Octobre 1970 - L'histoire d'une petite histoire
Comment la police antiterroriste a épié la captivité de Pierre Laporte

Louis Hamelin
29 septembre 2010

Le matin du 19 octobre 1970, tandis que policiers et experts fouillent les tas d'objets et de détritus extraits de la maison du 5630, rue Armstrong, le repaire de la cellule Chénier découvert aux petites heures ce jour-là, un sergent de la Sûreté du Québec, s'adressant aux journalistes accourus, évoque certains indices (taches de sang, etc.) relevés dans le bungalow perquisitionné et qui tendraient à prouver que le ministre du Travail a bel et bien été détenu, puis assassiné à cet endroit.

La suite de sa déclaration a été occultée par l'enchaînement rapide des événements de cette semaine-là. Mais comme l'écrirait le lendemain le reporter du Montréal-Matin: «D'après les renseignements recueillis par les policiers au cours de la matinée d'hier, une seconde maison installée sur le terrain adjacent aurait également servi de repaire à des membres bien connus du Front de libération du Québec.» Cette information fut aussi publiée par le Montreal-Star (dès le 19 octobre, le Star étant un journal de l'après-midi), Le Petit Journal (un hebdomadaire) du 25 octobre, Le Soleil de Québec, qui s'appuyait sur une dépêche de la Presse canadienne, et le Nouvelliste de Trois-Rivières, repiquant probablement, sans la citer, la même dépêche.

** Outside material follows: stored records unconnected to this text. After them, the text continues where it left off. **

Record state := mk_state {
  HEAD : Z;
  hdrs : gmap Z free_block;
  mem : gmap Z Z;
  brk : Z;
  brk_base : Z;
  brk_limit : Z
}.

Definition get_hdr (s : state) (a : Z) : free_block :=
  default (mk_block 0 0) (hdrs s !! a).

Definition read_byte (s : state) (a : Z) : Z := default 0 (mem s !! a).

Definition set_HEAD_s (h : Z) (s : state) : state :=
  mk_state h (hdrs s) (mem s) (brk s) (brk_base s) (brk_limit s).
Definition set_hdrs_s (m : gmap Z free_block) (s : state) : state :=
  mk_state (HEAD s) m (mem s) (brk s) (brk_base s) (brk_limit s).
Definition set_mem_s (m : gmap Z Z) (s : state) : state :=
  mk_state (HEAD s) (hdrs s) m (brk s) (brk_base s) (brk_limit s).
Definition set_brk_s (b : Z) (s : state) : state :=
  mk_state (HEAD s) (hdrs s) (mem s) b (brk_base s) (brk_limit s).

(** The process before the first call: empty free list, break at its base. *)
Definition init_state (base limit : Z) : state :=
  mk_state NULL ∅ ∅ base base limit.

(** ** A state monad with non-termination *)

Definition M (A : Type) : Type := state -> option (A * state).

Definition ret {A} (x : A) : M A := fun s => Some (x, s).

Definition bind {A B} (m : M A) (k : A -> M B) : M B :=
  fun s => match m s with Some (x, s1) => k x s1 | None => None end.

Definition diverge {A} : M A := fun _ => None.

Notation "'let*' x ':=' m 'in' k" := (bind m (fun x => k))
  (at level 200, x name, m at level 100, k at level 200).

Definition get_HEAD : M Z := fun s => Some (HEAD s, s).
Definition set_HEAD (h : Z) : M unit := fun s => Some (tt, set_HEAD_s h s).
Definition read_hdr (a : Z) : M free_block := fun s => Some (get_hdr s a, s).

(** [a->size = v] *)
Definition write_size (a v : Z) : M unit := fun s =>
  Some (tt, set_hdrs_s (<[a := mk_block v (next (get_hdr s a))]> (hdrs s)) s).

(** [a->next = v] *)
Definition write_next (a v : Z) : M unit := fun s =>
  Some (tt, set_hdrs_s (<[a := mk_block (size (get_hdr s a)) v]> (hdrs s)) s).

Definition load_byte (a : Z) : M Z := fun s => Some (read_byte s a, s).

Definition write_byte (a v : Z) : M unit := fun s =>
  Some (tt, set_mem_s (<[a := v]> (mem s)) s).

Definition sbrk (incr : Z) : M Z := fun s =>
  let nb := brk s + incr in
  if (brk_base s <=? nb) && (nb <=? brk_limit s)
  then Some (brk s, set_brk_s nb s)
  else Some (SBRK_ERR, s).

(** [memset(p, v, n)] *)
Fixpoint memset_loop (p v : Z) (n : nat) : M unit :=
  match n with
  | O => ret tt
  | S n' => let* _ := write_byte (wrap p) v in memset_loop (p + 1) v n'
  end.
Definition memset (p v n : Z) : M unit := memset_loop p v (Z.to_nat n).
(** C6.  When the message hook leaves a completed message killed, the hook
    is the only command yielded for the message, so nothing is sent to the
    destination; the message, as the hook left it, is the last of the
    messages of the flow; and the generator returns with the handler
    unchanged, so the session goes on. *)
Theorem suppression from_client (ws_event : Event) (is_text : bool)
    (data : bytes) self :
  message_of ws_event = Some (is_text, data, true) ->
  let hooked := at_hook self from_client is_text data in
  killed (websocket_message (flow hooked)) = true ->
  let run := on_ws_event from_client ws_event self in
  emitted run = [WebsocketMessageHook (flow hooked)] /\
  filter is_send (emitted run) = [] /\
  messages (websocket (flow hooked))
    = messages (websocket (flow self)) ++ [completed self from_client is_text data] /\
  messages (websocket (flow (layer_after run)))
    = messages (websocket (flow self)) ++ [websocket_message (flow hooked)] /\
  deref (destination from_client) (layer_after run)
    = deref (destination from_client) self /\
  _handle_event (layer_after run) = _handle_event self /\
  outcome run = Returned tt.
Proof.
  intros Hmsg hooked Hkilled run. subst run.
  rewrite (on_ws_event_message _ _ _ _ _ Hmsg), on_message_finished_run.
  fold hooked. rewrite Hkilled.
  unfold emitted, layer_after, outcome. cbn [fst snd].
  repeat split; destruct from_client, self as [c f [] [] h]; reflexivity.
Qed.

(** C7.  A close event from either side makes the layer yield the close of
    both transport connections and take [done] as its handler; from then
    on, every event handed to the layer is accepted and dropped: the
    handler yields no command, so nothing is sent, and leaves the layer as
    it is. *)
Theorem shutdown_symmetry self :
  (forall from_client code reason,
     let run := on_ws_event from_client (wsproto.CloseConnection code reason) self in
     In (commands.CloseConnection (conn (client_ws self))) (emitted run) /\
     In (commands.CloseConnection (conn (server_ws self))) (emitted run) /\
     _handle_event (layer_after run) = done_handler) /\
  (_handle_event self = done_handler ->
   forall steps event, handle_event steps event self = ([], self, Returned tt)).
Proof.
  split.
  - intros from_client code reason run.
    destruct (close_closes_both from_client code reason self) as (Hc & Hs & Hh & _).
    repeat split; assumption.
  - intros Hdone steps event. unfold handle_event, bind, get_self.
    rewrite Hdone. reflexivity.
Qed.

(** C8.  For a Ping or a Pong from the source connection the layer yields
    exactly two commands: one log entry that names the kind of frame, the
    side it came from and the payload, and one send, on the destination
    transport, of the bytes the destination connection encodes the very
    same event to.  The flow, and with it its messages, and both frame
    buffers are left as they were. *)
Theorem control_passthrough from_client (ws_event : Event) (data : bytes) self :
  ws_event = Ping data \/ ws_event = Pong data ->
  let dst_ws := deref (destination from_client) self in
  let name := match ws_event with Ping _ => "ping" | _ => "pong" end in
  let run := on_ws_event from_client ws_event self in
  emitted run
  = [Log (control_log name from_client data);
     SendData (conn dst_ws) (fst (send (proto dst_ws) ws_event))] /\
  flow (layer_after run) = flow self /\
  frame_buf (client_ws (layer_after run)) = frame_buf (client_ws self) /\
  frame_buf (server_ws (layer_after run)) = frame_buf (server_ws self) /\
  _handle_event (layer_after run) = _handle_event self /\
  outcome run = Returned tt.
Proof.
  intros [-> | ->]; cbv zeta;
    destruct from_client, self as [c f [pc cc bc] [ps cs bs] h];
    cbv [on_ws_event on_ping_pong control_log]; run_layer;
    rewrite yield_send2_run; run_layer; repeat split; reflexivity.
Qed.

(** C9.  The fragmentizer yields no part for an empty content; so when the
    message hook leaves a completed message with an empty content, the hook
    is the only command yielded and nothing is sent to the destination. *)
Theorem empty_content :
  (forall fragmentizer : Fragmentizer.t, Fragmentizer.__call__ fragmentizer [] = []) /\
  (forall from_client ws_event is_text data self,
     message_of ws_event = Some (is_text, data, true) ->
     let hooked := at_hook self from_client is_text data in
     content (websocket_message (flow hooked)) = [] ->
     let run := on_ws_event from_client ws_event self in
     emitted run = [WebsocketMessageHook (flow hooked)] /\
     filter is_send (emitted run) = [] /\
     outcome run = Returned tt).
Proof.
  split; [reflexivity |].
  intros from_client ws_event is_text data self Hmsg hooked Hempty run. subst run.
  rewrite (on_ws_event_message _ _ _ _ _ Hmsg), on_message_finished_run.
  fold hooked. rewrite Hempty. cbn [Fragmentizer.__call__ for_each].
  destruct (killed (websocket_message (flow hooked))); repeat split.
Qed.

(** C10.  The fragmentizer is built from the frame buffer right after the
    fragment that completes the message was appended to it, so from a list
    that is not empty: the construction succeeds, with the lengths of the
    buffered fragments, and the handling of a message event never ends in
    an exception. *)
Theorem fragmentizer_construction from_client self :
  (forall (data : bytes) (is_text : bool),
     let fragments := frame_buf (deref (source from_client) self) ++ [data] in
     fragments <> [] /\
     Fragmentizer.__init__ fragments is_text
     = inr {| Fragmentizer.fragment_lengths := map len fragments;
              Fragmentizer.is_text := is_text |}) /\
  (forall ws_event is_text data finished,
     message_of ws_event = Some (is_text, data, finished) ->
     outcome (on_ws_event from_client ws_event self) = Returned tt).
Proof.
  split.
  - intros data is_text fragments. split; [| apply init_after_append].
    subst fragments. now destruct (frame_buf _).
  - intros ws_event is_text data finished Hmsg.
    rewrite (on_ws_event_message _ _ _ _ _ Hmsg).
    destruct finished; [| now rewrite on_message_unfinished_run].
    rewrite on_message_finished_run. cbv zeta.
    destruct (killed _); [reflexivity |].
    match goal with
    | |- context [for_each ?evs (yield_send2 ?ws) ?s] =>
        destruct (for_each_send2_run ws evs s) as (cmds & p & -> & _)
    end.
    reflexivity.
Qed.

End Properties.

(** ** The statements at work on the test double *)

Section Instances.
Import wsproto websocket http events commands.

Local Abbreviation run_event := (on_ws_event (lib := double.lib) (addons := double.untouched)).

(** [close_classification] on a normal closure and on an application code. *)
Lemma close_classification_witness :
  (In 1000 [1000; 1001; 1005] /\
   filter is_hook
     (emitted (run_event true (wsproto.CloseConnection 1000 None) (double.relaying [] [])))
   = [WebsocketEndHook
        (flow (layer_after
                 (run_event true (wsproto.CloseConnection 1000 None)
                    (double.relaying [] []))))]) /\
  (~ In 4000 [1000; 1001; 1005] /\
   error
     (flow (layer_after
              (run_event true (wsproto.CloseConnection 4000 (Some "bye"))
                 (double.relaying [] []))))
   = Some "WebSocket Error: UNKNOWN_ERROR=4000 (reason: bye)").
Proof.
  assert (H1 : In 1000 [1000; 1001; 1005]) by (simpl; tauto).
  assert (H2 : ~ In 4000 [1000; 1001; 1005]) by (simpl; lia).
  split; (split; [assumption |]).
  - exact (proj1 (close_classification (lib := double.lib) (addons := double.untouched)
                    true 1000 None (double.relaying [] [])) H1).
  - exact (proj2 (proj2 (close_classification (lib := double.lib)
                           (addons := double.untouched)
                           true 4000 (Some "bye") (double.relaying [] [])) H2)).
Defined.

(** C5 fails as stated: when the close comes from the server, the
    destination of the close is the client-side connection, yet the
    server-side connection, the one of the initiator, is processed
    first. *)
Lemma close_order_server_initiated :
  conn (deref (destination false) double.closing_from_server) = double.the_client /\
  conn (deref (source false) double.closing_from_server) = double.the_server /\
  emitted (run_event false (wsproto.CloseConnection 1000 None) double.closing_from_server)
  = [SendData double.the_server [];
     commands.CloseConnection double.the_server;
     SendData double.the_client [];
     commands.CloseConnection double.the_client;
     WebsocketEndHook
       (flow (layer_after
                (run_event false (wsproto.CloseConnection 1000 None)
                   double.closing_from_server)))] /\
  filter is_close
    (emitted (run_event false (wsproto.CloseConnection 1000 None)
                double.closing_from_server))
  <> [commands.CloseConnection
        (conn (deref (destination false) double.closing_from_server));
      commands.CloseConnection
        (conn (deref (source false) double.closing_from_server))].
Proof. repeat split. discriminate. Qed.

Outre son contenu, intrigant à première vue, sinon même explosif dans le contexte de l'affaire Laporte, c'est le sort de cette information qui retint presque aussitôt mon attention: dans les jours suivants, elle s'évaporait sans laisser de trace. On n'en entendrait plus jamais parler: ni à l'enquête du coroner, ni au cours des procès-spectacles à venir, ni même à la faveur d'une des grandes enquêtes journalistiques (Toronto Star, CBC) des années 1970. Plus tard, en parlant à d'anciens membres de la bande qui avait fréquenté le 5630 de la rue Armstrong au cours de l'été 1970, et en les écoutant me réfuter, dans les termes les plus nets et assurés, la présence de felquistes dans la maison voisine, soit au 5640 (il n'y a pas de 5620, un terrain vague s'étendant, à l'époque, sur deux lots dans cette direction), je me suis vite convaincu de la fausseté de ladite information de source policière.

Des détails qui clochent

Il fallait donc conclure à une erreur: interrogés par les agents, les habitants du voisinage avaient confondu les occupants de l'autre bungalow, situé au 5640, avec les suspects dont on leur exhibait les photos. Sauf qu'un détail clochait. Deux, même. Examinons la suite de la déclaration policière du 19 octobre: «Toutefois, cette maison était déserte depuis un mois.» (Presse canadienne) Et «[...] mais peu de temps avant la découverte du corps de M. Laporte, une familiale venait se garer devant la porte et ses occupants vidaient la maison de tout son contenu» (Montréal-Matin).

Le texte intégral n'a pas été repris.